Negotiators from the EAC and the EU will meet in Kigali later this month, hoping to finalise contentious issues that have delayed the signing of a long-term trade treaty between the two blocs.

Failure to sign an Economic Partnership Agreement (EPA) by October 1 will see goods from Kenya subjected to a 12 per cent duty for entering the EU. The EU and the Kenyan government briefed stakeholders last Tuesday on the progress of the talks.

“There is nothing in place. Both parties are working on the contentious issues that we do not see as deal breakers,” Kenya Flower Council chief executive officer Jane Ngige said.

Kenya exports flowers to the EU worth Ksh46.3 billion ($537 million) and vegetables worth more than Ksh26.5 billion ($307 million) annually.
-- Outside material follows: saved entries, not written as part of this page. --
Lemma write_ids_spec ids s t :
  I (io_conn s) (io_pending s) -> wp (write_ids ids ts t) s (turn_ok s t).
Proof.
  revert s t. induction ids as [|id ids IH]; intros s t HI.
  { apply wp_ret. by apply turn_ok_refl. }
  assert (forall s1 t1, turn_ok s t (Ok t1) s1 -> wp (write_ids ids ts t1) s1 (turn_ok s t))
    as Hnext.
  { intros s1 t1 H1. eapply wp_mono; [apply IH; apply H1|].
    intros r s2. by apply turn_ok_trans. }
  cbn [write_ids]. apply wp_bind, wp_gets.
  destruct (entries (io_pending s) !! id) as [[d fin]|] eqn:He; [|by apply IH].
  destruct (is_nil d && negb fin) eqn:Hempty.
  { apply wp_bind, wp_modify, Hnext, turn_ok_remove.
    apply andb_prop in Hempty as [->%is_nil_true Hf%negb_true_iff]. subst fin. auto. }
  apply wp_bind, wp_gets, wp_bind, wp_attempt, wp_zoom.
  set (fl := if is_nil ids then _ else _).
  eapply wp_mono; [exact (wp_and _ _ _ _ (write_stream_spec (io_buf s) id d fin ts fl (io_conn s))
    (wp_and _ _ _ _ (budget_write_stream (io_buf s) id d fin ts fl (io_conn s))
      (I_write (io_buf s) id d fin fl _ _ ltac:(unfold fl; by destruct (is_nil ids)) He HI)))|].
  intros [r|e] c (Hw & Hb & HI').
  - apply wp_bind. eapply wp_mono.
    { apply written_arm_spec with (s := s); [done|]. destruct r as [[[[n dw] path] pi] buf].
      destruct Hw. auto. }
    intros [t1|e] s1 H1; [by apply Hnext|]. by destruct H1.
  - assert (turn_ok s t (Err e) (s <| io_conn := c |>) \/ exists i, e = StreamShutWr i) as Hcase.
    { destruct e; [..|right; by eexists|]; left; by repeat constructor. }
    destruct e; try (by destruct Hcase as [?|[? ?]]).
    + apply wp_ret. split; [by constructor|]. split.
      * unfold measure, score. cbn. cbn in Hb. lia.
      * exists []. by rewrite app_nil_r.
    + apply wp_bind, wp_modify, Hnext. split; [by constructor|]. split.
      * unfold measure. cbn. pose proof (pending_size_remove id (io_pending s)). lia.
      * exists []. by rewrite app_nil_r.
Qed.

(** [write_packets] returns, with packets that fit the buffer, and keeps the
    invariant whether it fails or not. *)
Lemma write_loop_spec fuel ps s :
  (measure s < fuel)%nat -> I (io_conn s) (io_pending s) ->
  wp (write_loop fuel ts ps) s (fun r s' =>
    kept s s' /\
    match r with
    | Ok ps' => exists new, ps' = ps ++ new /\ Forall (sane (slen (io_buf s))) new
    | Err _ => True
    end).
Proof.
  revert ps s. induction fuel as [|fuel IH]; intros ps s Hf HI; [lia|]. cbn [write_loop].
  apply wp_bind, wp_gets, wp_bind. eapply wp_mono; [by apply write_ids_spec|].
  intros [t|e] s1 [Hk1 H1]; [|done]. destruct H1 as (Hm1 & n1 & Hp1 & Hs1).
  apply wp_bind. eapply wp_mono.
  { apply write_control_loop_spec; [|apply Hk1]. unfold measure, score in *. cbn in Hm1. lia. }
  intros [control|e] s2 [Hk2 H2]; [|split; [by eapply kept_trans|done]].
  destruct H2 as (Hm2 & n2 & Hp2 & Hs2). cbn in Hp1, Hp2. apply wp_bind, wp_gets.
  assert (kept s s2) as Hk by by eapply kept_trans.
  assert (Forall (sane (slen (io_buf s))) (n1 ++ n2)) as Hs.
  { apply Forall_app. split; [done|]. by rewrite <- (kept_buf _ _ Hk1). }
  rewrite Hp1, Hp2, <- app_assoc.
  destruct (_ || is_empty (io_pending s2)) eqn:Hstop.
  - apply wp_ret. split; [done|]. by exists (n1 ++ n2).
  - eapply wp_mono; [apply IH; [|apply Hk]|].
    + unfold score in Hm1. cbn in Hm1. destruct (wrote_any t), (wrote_packet t); cbn in *;
        try lia; done.
    + intros r s3 [Hk3 H3]. split; [by eapply kept_trans|]. destruct r as [ps'|]; [|done].
      destruct H3 as (n3 & -> & Hs3). exists ((n1 ++ n2) ++ n3).
      rewrite <- !app_assoc. split; [done|]. rewrite app_assoc. apply Forall_app.
      split; [done|]. by rewrite <- (kept_buf _ _ Hk).
Qed.
End invariant.

(** ** What the connection accepted *)

(** The bytes and the end of each stream that the connection has accepted, and what
    the documentation of [ngtcp2_conn_writev_stream] says of them: it takes a prefix
    of the data, the FIN only with all of the data, nothing on an error, and it
    reports [NGTCP2_ERR_STREAM_SHUT_WR] only when the sending side has ended. The caller
    asks for the FIN with [fin] and not with bit 1 of the flags. *)
Class TransportAccept := {
  accepted : conn -> StreamId -> bytes;
  ended : conn -> StreamId -> bool;
  accept_write_stream buf id d fin ts flags c : Z.testbit flags 1 = false ->
    wp (t_write_stream_with_flags buf id d fin ts flags) c (fun r c' =>
      match r with
      | Ok (_, dw, _, _, _) =>
          forall i,
            accepted c' i = accepted c i ++
              (if bool_decide (i = id) then take (Z.to_nat (default 0 dw)) d else []) /\
            ended c' i = ended c i ||
              (bool_decide (i = id) && (fin && bool_decide (dw = Some (slen d))))
      | Err e =>
          (forall i, accepted c' i = accepted c i /\ ended c' i = ended c i) /\
          (forall i, e = StreamShutWr i -> ended c id = true)
      end);
  accept_write_pkt buf ts c : wp (t_write_pkt buf ts) c (fun _ c' =>
    forall i, accepted c' i = accepted c i /\ ended c' i = ended c i) }.

Definition pending_data (p : PendingStreams) (id : StreamId) : bytes :=
  default [] (fst <$> entries p !! id).
Definition pending_fin (p : PendingStreams) (id : StreamId) : bool :=
  default false (snd <$> entries p !! id).

Lemma after_write_other id i d fin dw p :
  i <> id -> entries (after_write id d fin dw p) !! i = entries p !! i.
Proof.
  intros Hi. unfold after_write, prune, remove, accept.
  repeat case_match; cbn; rewrite ?lookup_delete_ne, ?lookup_insert_ne by congruence; done.
Qed.

Lemma after_write_same id d fin dw p :
  entries p !! id = Some (d, fin) -> 0 <= default 0 dw <= slen d ->
  let e := (drop (Z.to_nat (default 0 dw)) d, fin && negb (bool_decide (dw = Some (slen d)))) in
  entries (after_write id d fin dw p) !! id =
    if is_nil e.1 && negb e.2 then None else Some e.
Proof.
  intros He Hd. cbn. unfold after_write, accept, prune. rewrite He. cbn.
  rewrite lookup_insert_eq, Z.min_l by lia.
  replace (if fin && _ then false else fin)
    with (fin && negb (bool_decide (dw = Some (slen d))))
    by (by destruct fin, (bool_decide _)).
  destruct (is_nil _ && negb _) eqn:Hcase; cbn; [apply lookup_delete_eq|apply lookup_insert_eq].
Qed.

Section accepting.
Context {doc : TransportDoc} {bud : TransportBudget} {acc : TransportAccept}.

(** Stream [id] lost and gained nothing: [total] is everything ever written to it. *)
Definition conserved (id : StreamId) (total : bytes) (fin : bool) (c : conn)
    (p : PendingStreams) : Prop :=
  accepted c id ++ pending_data p id = total /\
  ended c id || pending_fin p id = fin /\
  (ended c id = true -> entries p !! id = None).

Lemma conserved_write id total f buf i d fin flags ts c p :
  Z.testbit flags 1 = false -> entries p !! i = Some (d, fin) -> conserved id total f c p ->
  wp (t_write_stream_with_flags buf i d fin ts flags) c (fun r c' =>
    match r with
    | Ok (_, dw, _, _, _) => conserved id total f c' (after_write i d fin dw p)
    | Err (StreamShutWr _) => conserved id total f c' (remove i p)
    | Err _ => conserved id total f c' p
    end).
Proof.
  intros Hfl He (Ht & Hf & Hend).
  eapply wp_mono; [exact (wp_and _ _ _ _ (accept_write_stream buf i d fin ts flags c Hfl)
    (write_stream_spec buf i d fin ts flags c))|].
  intros [[[[[n dw] path] pi] buf']|e] c' [Ha Hw].
  - destruct (Ha id) as [Hacc Hended]. destruct Hw as [_ Hdw]. unfold conserved.
    unfold pending_data, pending_fin in *. rewrite Hacc, Hended.
    destruct (decide (id = i)) as [<-|Hne].
    + rewrite after_write_same by done. rewrite He in *. cbn in *.
      rewrite bool_decide_true by done. cbn.
      destruct (ended c id); [by specialize (Hend eq_refl)|]. cbn in *. subst.
      destruct (bool_decide (dw = Some (slen d))) eqn:Hall; cbn.
      * apply bool_decide_eq_true in Hall as ->. cbn. unfold slen.
        rewrite Nat2Z.id, drop_all, firstn_all, andb_false_r, andb_true_r. cbn.
        by rewrite andb_true_r, app_nil_r, orb_false_r.
      * rewrite andb_false_r, andb_true_r. cbn. rewrite <- app_assoc.
        destruct (is_nil (drop (Z.to_nat (default 0 dw)) d) && negb f) eqn:Hnil; cbn.
        -- apply andb_prop in Hnil as [Hd%is_nil_true Hn%negb_true_iff]. subst f.
           split; [|done]. f_equal. rewrite <- (take_drop (Z.to_nat (default 0 dw)) d) at 2.
           by rewrite Hd.
        -- split; [|done]. by rewrite take_drop.
    + rewrite after_write_other by done. rewrite bool_decide_false by done. cbn.
      rewrite app_nil_r, orb_false_r. done.
  - destruct Ha as [Ha Hshut]. destruct (Ha id) as [Hacc Hended].
    assert (conserved id total f c' p) as Hsame
      by (unfold conserved; rewrite Hacc, Hended; done).
    destruct e; try done. destruct (decide (id = i)) as [<-|Hne].
    + specialize (Hshut _ eq_refl). by rewrite (Hend Hshut) in He.
    + unfold conserved, pending_data, pending_fin, remove in *. cbn.
      rewrite lookup_delete_ne by done. done.
Qed.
The EU takes about 40 per cent of Kenya’s fresh produce exports.

A report by the EAC Sectoral Council on Trade, Industry, Finance and Investment shows that senior officials had by the end of May reached an agreement on the rules of origin text as well as the most favoured nation (MFN) clause.

The MFN clause would bar EAC members from entering into bilateral preferential trade arrangements with countries that have no similar arrangements with the EU.

However, duties and taxes on export, domestic support and export subsidies, relations with the ACP/EU agreement, good governance in tax administration and third party obligations are yet to be agreed upon.

The EAC maintains that non-trade issues carried over from the Cotonou Agreement and good governance in taxation should not be included in the EPAs because they are addressed by the national laws of member countries.

“The EU has a declaration signed on how to deal with good governance on tax matters, which the EAC rejected because it is a new issue,” said Nelson Ndirangu, Director of Economic Affairs and International Trade in the Ministry of Foreign Affairs and International Trade.

The final issue, according to the report, is the EU’s demand that the EAC extend EPA terms to other countries and regions that have Customs treaties with the EU.

“The EAC does not agree to this issue because it implies committing to negotiate free trade agreements with countries that the EU has a Customs Union with,” the council’s report said.
If the issues are not agreed on in Kigali, Kenya’s flower farmers face the risk of their products becoming less competitive in the EU where they have 38 per cent of market share.

Unlike goods from its EAC partners that are ranked as least developed countries, products from Kenya, a developing country, will not access the EU duty free under the everything but arms treaty if the EPA is not signed.

Rwanda and Uganda, which could be removed from the least developed countries list in the medium term, would also suffer restricted access.

Kenya’s flower exports will have to face import duties of between 8 and 12 per cent if the EPAs are not sorted out by the set deadline,” said Christophe De Vroey, EU trade and communications counsellor.